Start of Block
(** * winpcapy: a shallow embedding of [winpcapy/winpcapy.py]

    The module wraps the native packet-capture library behind the
    Python classes [WinPcapDevices] (the device list) and [WinPcap] (one
    capture session); the helpers of [WinPcapUtils] are clients of the
    two.  The embedding keeps the Python control flow: every method becomes a function that
    takes the object and the world and gives back a result (a value or a
    raised exception), the updated object and the updated world. *)

From Stdlib Require Import ZArith NArith List String Ascii Bool Lia.
From Stdlib Require Import Init.Byte.
Import ListNotations.
Open Scope string_scope.
Open Scope list_scope.
Open Scope Z_scope.

(** ** Python results *)

Definition newline : string := String (ascii_of_nat 10) EmptyString.

Inductive exn : Type :=
| AssertionError
| PcapFindDevicesException (msg : string)
| TypeError
| UnicodeDecodeError
| UnicodeEncodeError
| UserException.

Inductive result (A : Type) : Type :=
| Return (a : A)
| Raise (e : exn).
Arguments Return {A} a.
Arguments Raise {A} e.

(** ** The native side *)

(** Modelled from the spec: the ctypes declarations of
    [winpcapy_types] are not part of the sources.  A device record has
    the two strings the code reads; its [next] link is the tail of the
    list that stands for the native linked list, so a pointer into the
    list is the suffix that starts there and the NULL pointer is [[]]. *)
Record pcap_if : Type := mk_pcap_if {
  name : string;
  description : string
}.

(** Modelled from the spec: the packet header of [winpcapy_types].
    [caplen] is the number of bytes present in the capture buffer and
    [len] the length of the frame on the wire. *)
Record pcap_pkthdr : Type := mk_pkthdr {
  tv_sec : Z;
  tv_usec : Z;
  caplen : Z;
  len : Z
}.

(** What the interface does next while a receive loop reads from it: a
    frame arrives (the library writes the captured bytes at [buf_addr]
    and hands out the header), another thread asks the loop to stop, or
    the device fails. *)
Inductive wire_event : Type :=
| Frame (hdr : pcap_pkthdr) (buf_addr : Z) (captured : list byte)
| StopRequest
| DeviceError.

(** The callables a caller can pass to [run], told apart the way
    [inspect.isfunction] and [inspect.ismethod] tell them apart.  The
    body of a callable is what it does with one packet: it may call
    [stop()] on the session it is given and it may raise. *)
Record cb_action : Type := mk_action {
  calls_stop : bool;
  raises : bool
}.

Definition user_fn : Type := pcap_pkthdr -> list byte -> cb_action.

Inductive py_object : Type :=
| PyNone
| PyFunction (f : user_fn)
| PyMethod (f : user_fn)
| PyCallable (f : user_fn).

Definition isfunction (o : py_object) : bool :=
  match o with PyFunction _ => true | _ => false end.

Definition ismethod (o : py_object) : bool :=
  match o with PyMethod _ => true | _ => false end.

(** Everything observable that happens outside the Python objects. *)
Inductive event : Type :=
| Native_findalldevs
| Native_freealldevs
| Native_open_live (device : string) (snaplen promisc to_ms : Z)
| Native_close (h : Z)
| Native_breakloop (h : option Z)
| Native_loop (h : Z) (cnt : Z)
| Native_sendpacket (h : Z) (buf : list byte) (size : Z)
| User_callback (param : Z) (hdr : pcap_pkthdr) (pkt_data : list byte)
| Ignored_exception (e : exn).

(** How the native library answers.  The failure signals are the ones
    of the interface table: a status and an error text for the
    enumeration, a NULL handle (address 0) and an error text for
    open-live, a negative status for send-packet. *)
Record native_lib : Type := mk_lib {
  findalldevs : Z * list pcap_if * string;
  open_live : string -> Z -> Z -> Z -> Z * string;
  sendpacket : Z -> list byte -> Z -> Z
}.

Record World : Type := mk_world {
  mem : Z -> byte;
  break_flag : bool;
  open_handles : list Z;
  devlist_allocated : bool;
  log : list event
}.

Definition emit (e : event) (w : World) : World :=
  mk_world (mem w) (break_flag w) (open_handles w) (devlist_allocated w)
           (log w ++ [e])%list.

Definition set_break (b : bool) (w : World) : World :=
  mk_world (mem w) b (open_handles w) (devlist_allocated w) (log w).

Definition set_handles (hs : list Z) (w : World) : World :=
  mk_world (mem w) (break_flag w) hs (devlist_allocated w) (log w).

Definition set_devlist (b : bool) (w : World) : World :=
  mk_world (mem w) (break_flag w) (open_handles w) b (log w).

Definition set_mem (m : Z -> byte) (w : World) : World :=
  mk_world m (break_flag w) (open_handles w) (devlist_allocated w) (log w).

Definition world0 : World :=
  mk_world (fun _ => x00) false [] false [].

(** ** Python text and bytes

    A C string and a Python [bytes] object are a [string], one
    character per byte.  A Python [str] is the list of its code
    points. *)

Definition text : Type := list N.

(** The [str] written as an ASCII literal. *)
Definition text_of (s : string) : text :=
  map N_of_ascii (list_ascii_of_string s).

Fixpoint text_eqb (a b : text) : bool :=
  match a, b with
  | [], [] => true
  | x :: a', y :: b' => (N.eqb x y && text_eqb a' b')%bool
  | _, _ => false
  end.

(** [bytes.decode('utf-8')] and [str.encode('utf-8')], both strict: a
    byte sequence that is not well-formed UTF-8 (a stray or missing
    continuation byte, an overlong form, a surrogate, a value above
    U+10FFFF) does not decode, and a surrogate does not encode. *)
Module Utf8.
Local Open Scope N_scope.

Definition continuation (n : N) : bool := (128 <=? n) && (n <=? 191).

Definition second_of_three (n0 n1 : N) : bool :=
  if n0 =? 224 then (160 <=? n1) && (n1 <=? 191)
  else if n0 =? 237 then (128 <=? n1) && (n1 <=? 159)
  else continuation n1.

Definition second_of_four (n0 n1 : N) : bool :=
  if n0 =? 240 then (144 <=? n1) && (n1 <=? 191)
  else if n0 =? 244 then (128 <=? n1) && (n1 <=? 143)
  else continuation n1.

Fixpoint decode (s : string) : option text :=
  match s with
  | EmptyString => Some []
  | String c0 s1 =>
      let n0 := N_of_ascii c0 in
      if n0 <? 128 then option_map (cons n0) (decode s1)
      else if (194 <=? n0) && (n0 <=? 223) then
        match s1 with
        | String c1 s2 =>
            let n1 := N_of_ascii c1 in
            if continuation n1
            then option_map (cons ((n0 - 192) * 64 + (n1 - 128))) (decode s2)
            else None
        | EmptyString => None
        end
      else if (224 <=? n0) && (n0 <=? 239) then
        match s1 with
        | String c1 (String c2 s3) =>
            let n1 := N_of_ascii c1 in
            let n2 := N_of_ascii c2 in
            if second_of_three n0 n1 && continuation n2
            then option_map
                   (cons ((n0 - 224) * 4096 + (n1 - 128) * 64 + (n2 - 128)))
                   (decode s3)
            else None
        | _ => None
        end
      else if (240 <=? n0) && (n0 <=? 244) then
        match s1 with
        | String c1 (String c2 (String c3 s4)) =>
            let n1 := N_of_ascii c1 in
            let n2 := N_of_ascii c2 in
            let n3 := N_of_ascii c3 in
            if second_of_four n0 n1 && continuation n2 && continuation n3
            then option_map
                   (cons ((n0 - 240) * 262144 + (n1 - 128) * 4096
                          + (n2 - 128) * 64 + (n3 - 128)))
                   (decode s4)
            else None
        | _ => None
        end
      else None
  end.

Definition encode_char (c : N) : option string :=
  if c <? 128 then Some (String (ascii_of_N c) EmptyString)
  else if c <? 2048 then
    Some (String (ascii_of_N (192 + c / 64))
         (String (ascii_of_N (128 + c mod 64)) EmptyString))
  else if c <? 65536 then
    if (55296 <=? c) && (c <=? 57343) then None
    else
      Some (String (ascii_of_N (224 + c / 4096))
           (String (ascii_of_N (128 + (c / 64) mod 64))
           (String (ascii_of_N (128 + c mod 64)) EmptyString)))
  else if c <? 1114112 then
    Some (String (ascii_of_N (240 + c / 262144))
         (String (ascii_of_N (128 + (c / 4096) mod 64))
         (String (ascii_of_N (128 + (c / 64) mod 64))
         (String (ascii_of_N (128 + c mod 64)) EmptyString))))
  else None.

Fixpoint encode (t : text) : option string :=
  match t with
  | [] => Some EmptyString
  | c :: rest =>
      match encode_char c, encode rest with
      | Some b, Some bs => Some (b ++ bs)%string
      | _, _ => None
      end
  end.

End Utf8.

(** What the interpreter shows for a [bytes] object. *)
Module PyBytes.

(** The [value] of a ctypes character buffer: the bytes before the
    first NUL. *)
Fixpoint value (buffer : string) : string :=
  match buffer with
  | EmptyString => EmptyString
  | String c rest =>
      if Ascii.eqb c zero then EmptyString else String c (value rest)
  end.

Fixpoint contains (c : ascii) (b : string) : bool :=
  match b with
  | EmptyString => false
  | String d rest => (Ascii.eqb c d || contains c rest)%bool
  end.

Definition hex_digit (n : N) : ascii :=
  if (n <? 10)%N then ascii_of_N (48 + n) else ascii_of_N (87 + n).

(** One byte inside the quotes of [repr]. *)
Definition escape (quote c : ascii) : string :=
  let n := N_of_ascii c in
  if (Ascii.eqb c quote || Ascii.eqb c "\")%bool then String "\" (String c "")
  else if (n =? 9)%N then "\t"
  else if (n =? 10)%N then "\n"
  else if (n =? 13)%N then "\r"
  else if ((n <? 32) || (127 <=? n))%N%bool then
    String "\" (String "x" (String (hex_digit (n / 16))
                           (String (hex_digit (n mod 16)) "")))
  else String c "".

Fixpoint escape_all (quote : ascii) (b : string) : string :=
  match b with
  | EmptyString => EmptyString
  | String c rest => (escape quote c ++ escape_all quote rest)%string
  end.

Definition double_quote : ascii := ascii_of_N 34.

(** [repr(b)], which is also [str(b)] and what ["%s" % b] inserts. *)
Definition repr (b : string) : string :=
  let quote : ascii :=
    if (contains "'" b && negb (contains double_quote b))%bool
    then double_quote
    else "'"%char in
  ("b" ++ String quote (escape_all quote b) ++ String quote "")%string.

End PyBytes.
End of Block
TASK OBJECTIVE – Some lines of the listing may include the string "Fixpoint". Tally them and report only the total.

RESPONSE – 6